I thought this was a fun map to git gud at later gave SV having come from Civ 5, so I replayed a few times. The early science from marshes is sort of a skip for anything to do with early-game science. I ended up with a turn 217 CV with a turn 219 SV lined up, haha...
In addition to some general SV strategy, I thought I ended up with an interesting SV leaning heavily on religion and wonders. I ended up with 630 faith / turn, which was amazing. I used +4 faith / wonder as religious belief, and +2 faith / city as founder belief. I could invest heavily in religious units with a good promise of later payoff. Apadama + Kilwa gave a super high payoff (+4 faith & 2 envoys bonus) to scumming any wonder I could manage, and I ended up as suz of every city-state. I also built the pearl corp in the capital, compounding my faith production even further. The desert with Nazca was a very lucrative when faith had so much value for me.
For spending that faith, I built the Govt building that let me buy military with faith, I got Moksha's district upgrade, and I took Theocracy. With that, I had a great faith-to-production pipeline that turned each faith into something like .6 hammers (or ~2.3 coins if you prefer). If I had noticed that my monumentality would run out and cut out my worker pipeline and that changing government away from Theocracy would be a huge hit to the value and spendability of my faith, I might have shaved off a few more turns, though I ended up with just enough production that I finished exoplanet project at the same time I got space lasers. I also totally forgot to purchase great people with faith even though I built oracle. Oops.
I liked how Faith + Wonder + Science fit with the civ theme. I felt that I was missing some opportunities for sphinx strategies, but I never really figured anything too useful out.
Some general SV takeaways from this experiment:
Tech & Culture:
* Power is super important to get anything out of research labs, so they need to be basically back-to-back. Probably building labs first followed by industrialization and immediate cash-buying a few power plants would be a fast plan.
* Major milestones in tech/culture are: settler policy, T1 govt, T2 govt, University, Industrialization, Art Museum, Research Labs, Broadcast Towers, oil/aluminum/uranium.
* Moving population to campus & theater districts once they have their tier-3 buildings is a good acceleration later in the game.
* Culture is only a little less important than science, and having enough culture buildings to get GP can keep culture growing.
* Pingala gives a nice early boost to culture when you are building lots of science (and the opposite for a culture game).
* T1 culture / science / gold / faith tiles can make a huge difference early, even though you can ignore them later
Money:
* Use "quick deals" mod, you will have a bad time without it.
* Consider selling all your luxuries away, even unique copies, because the happiness penalty is not that bad, and other civs will likely have duplicates for you to buy
* You can buy a lux you own from someone else who has a duplicate
* Sell your strategic resources, open borders, and diplo points when people have strong offers.
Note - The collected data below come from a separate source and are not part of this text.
(* ===== verification/Remote.v ===== *)
(** * Remote: the server API as the client calls it

    The requests the client issues with axios (one constructor per call
    site of the source), the URLs its template literals build, the shape
    of the JSON the client reads back, and the black-box server as the
    [Backend] class (spec section 6).  The server is not part of the
    client sources; only its contract is stated here. *)

From S2P Require Import Prelude Js.

(** The [kind] path segment of [/api/exists/{kind}/{value}]. *)
Inductive kind := KOrg | KUser | KLinode.

#[export] Instance kind_eq_dec : EqDecision kind.
Proof. solve_decision. Qed.

Definition kind_segment (k : kind) : string :=
  match k with KOrg => "org" | KUser => "user" | KLinode => "linode" end.

(** One constructor per axios call of the client. *)
Inductive request :=
  | GetOrgs                                          (* App.fetchOrgs *)
  | GetUser (id : nat)                               (* UserDetails mount *)
  | GetExists (k : kind) (value : string)            (* the three checkValidity *)
  | PostOrg (name : string)                          (* AddOrg.submit *)
  | PostUser (email : string) (org_ids : list jsnum) (* AddUser.submit *)
  | PostLinode (name : string) (org_id : option jsnum). (* AddLinode.submit; None is null *)

#[export] Instance request_eq_dec : EqDecision request.
Proof. solve_decision. Qed.

(** The creation calls, the ones a submit issues. *)
Definition is_create (r : request) : bool :=
  match r with PostOrg _ | PostUser _ _ | PostLinode _ _ => true | _ => false end.

(** The kind and value an existence check asks about, if [r] is one. *)
Definition check_of (r : request) : option (kind * string) :=
  match r with GetExists k v => Some (k, v) | _ => None end.

(** The URL of each call: the source's string and template literals,
    with the value interpolated as is (no encoding). *)
Definition url (r : request) : string :=
  match r with
  | GetOrgs => "/api/orgs"
  | GetUser id => "/api/user/" ++ pretty (N.of_nat id)
  | GetExists k v => "/api/exists/" ++ kind_segment k ++ "/" ++ v
  | PostOrg _ => "/api/create/org"
  | PostUser _ _ => "/api/create/user"
  | PostLinode _ _ => "/api/create/linode"
  end.

(** ** The JSON the client reads back *)

Record user_ref := mkUserRef { user_id : nat; user_email : string }.
Record linode_ref := mkLinodeRef { linode_name : string; linode_org : nat }.
Record org_ref := mkOrgRef { ref_id : nat; ref_name : string }.

(** An element of [orgs] in [GET /api/orgs]. *)
Record org := mkOrg {
  org_id : nat;
  org_name : string;
  org_users : list user_ref;
  org_linodes : list linode_ref
}.

(** [user] in [GET /api/user/{id}]. *)
Record user_detail := mkUserDetail {
  detail_id : nat;
  detail_email : string;
  detail_orgs : list org_ref;
  detail_linodes : list linode_ref
}.

Inductive response :=
  | RExists (exists_ : bool)   (* { exists } *)
  | ROrgs (orgs : list org)    (* { orgs } *)
  | RUser (u : user_detail)    (* { user } *)
  | RCreated.                  (* the created resource, never read *)

(** [resp.data.exists] as the client reads it: a response of another
    shape has no [exists] field, and [undefined] is falsy. *)
Definition resp_exists (r : response) : bool :=
  match r with RExists b => b | _ => false end.

(** Transport errors and HTTP error statuses: the client treats both as
    the same opaque rejection of the promise. *)
Inductive failure := Transport | HttpStatus (code : nat).

(** How a promise settles. *)
Inductive outcome := Resolved (r : response) | Rejected (f : failure).

(** ** The server as a black box *)

(** What the server answers; [backend_user] is [None] for an unknown id,
    which the server reports as 404. *)
Class Backend := {
  backend_exists : kind -> string -> bool;
  backend_orgs : list org;
  backend_user : nat -> option user_detail
}.

(** The successful answer of the server to a request. *)
Definition backend_reply `{Backend} (r : request) : outcome :=
  match r with
  | GetOrgs => Resolved (ROrgs backend_orgs)
  | GetUser id =>
      match backend_user id with
      | Some u => Resolved (RUser u)
      | None => Rejected (HttpStatus 404)
      end
  | GetExists k v => Resolved (RExists (backend_exists k v))
  | PostOrg _ | PostUser _ _ | PostLinode _ _ => Resolved RCreated
  end.

(** How the network may settle a request: the server's answer, or a
    failure (transport or HTTP error) of any request. *)
Definition settles `{Backend} (r : request) (o : outcome) : Prop :=
  o = backend_reply r \/ exists f, o = Rejected f.

(** ** What the server sees of a URL *)

(** The path of the HTTP request the browser sends for a URL: a [?]
    starts the query string and a [#] the fragment, which is not sent;
    the server routes on what precedes them. *)
Fixpoint request_path (u : string) : string :=
  match u with
  | EmptyString => EmptyString
  | String c u' =>
      if bool_decide (c = "?"%char) || bool_decide (c = "#"%char) then EmptyString
      else String c (request_path u')
  end.

Lemma request_path_app u v :
  request_path u = u -> request_path (u ++ v)%string = (u ++ request_path v)%string.
Proof.
  induction u as [| c u IH]; simpl; [done |].
  destruct (_ || _); [done |]. intros [= Hu]. by rewrite IH.
Qed.

Lemma string_app_empty u : (u ++ "")%string = u.
Proof. induction u as [| c u IH]; [done |]. change (String c (u ++ "")%string = String c u). by rewrite IH. Qed.

Lemma string_empty_app u : ("" ++ u)%string = u.
Proof. reflexivity. Qed.

Lemma string_app_neq v t : t <> EmptyString -> (v ++ t)%string <> v.
Proof.
  induction v as [| a v IH]; intros Ht Heq; [done |].
  change (String a (v ++ t)%string = String a v) in Heq. injection Heq. by apply IH.
Qed.

Lemma request_path_cut c s :
  c = "?"%char \/ c = "#"%char -> request_path (String c s) = EmptyString.
Proof. intros [-> | ->]; reflexivity. Qed.

(** C19. The value of an existence check is interpolated into the URL
    without encoding: for a value [v] the server can route, appending
    [?] or [#] and anything after it leaves the request path unchanged.
    The server then answers the check of [v] for both values, while the
    creation call sends the whole value in its JSON body. *)
Theorem exists_url_collision k v c s :
  request_path v = v -> c = "?"%char \/ c = "#"%char ->
  request_path (url (GetExists k (v ++ String c s)%string)) = request_path (url (GetExists k v)) /\
  (v ++ String c s)%string <> v.
Proof.
  intros Hv Hc. split.
  - destruct k; simpl; rewrite !string_empty_app, (request_path_app v), request_path_cut, Hv by done;
      by rewrite string_app_empty.
  - by apply string_app_neq.
Qed.

Lemma exists_url_collision_witness :
  request_path (url (GetExists KOrg ("acme" ++ String "#" "2")%string)) =
    request_path (url (GetExists KOrg "acme")) /\
  ("acme" ++ String "#" "2")%string <> "acme".
Proof. apply exists_url_collision; [reflexivity | by right]. Defined.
* Exploration will help you find more civs, who are all possible customers.
Going Wide:
* Chopping can be enough to build all the SV projects. Go wide with # choppables in mind.
* Wide is powerful, and keeping the wide cities small can help alleviate the amenities burden. Cities really only need to be big enough to build their buildings, then to work those buildings and do district projects late game.
* Don't building housing so that cities stay small. Don't build entertainment until it's needed
* Magnus upgrades are not as good as they seem -- losing pop is not a big deal because of the food throttling from housing limits, and IZ bonus stacking is not that important with chopping.
* Settle densely while seeking good adjacency bonuses. Getting to +4 adjacency unlocks some nice boosts, and getting those boosts in your best cities is also good. IZ adjacency controls coal plant boost. Double IZ adjacency is military for a while, so it fills any extra spots you have there. More cities at the expense of fewer tiles / city is a good trade because you can work your districts if you are low on space.
* Seek out an area where you will have a metropolis of dense cities, and plant your govt center in the middle.
Diplomatic:
* CS's can provide really amazing boosts. Suz boost can set a strategy, while the yield boosts are a key accelerator, especially when stacked.
* Commercial / trade routes are nice to have, but shouldn't be too prioritized over campus, and only rarely over theater. However, great merchants can be great, especially with monopolies on, so commercial hub > harbor when possible. Also, trade routes for getting envoys can be nice
* In addition to the obvious science wonders, the next best wonders to always pay attention to either (a) help with envoys or (b) add policy slots.
* Always provide embassy t1 after meeting a civ, or they won't accept it. Friends pay more and war less.
* Govt Plaza can increase settlers, builders, and spies, in addition to its cool adjacency bonus. Spies can get you CS suz status by killing other envoys.
Questions I still have:
* Why do people use commercial districts so much?? Trade routes seem so weak compared to civ 5, and I never see them paying off all that much. Are the commercial districts for the buildings and merchant boosts more than / equally as for the trade routes?
* I feel like I drag on culture from aphitheater to art museum. Should I do art museum before T2 govt? Do I just need to be more consistent with theater districts?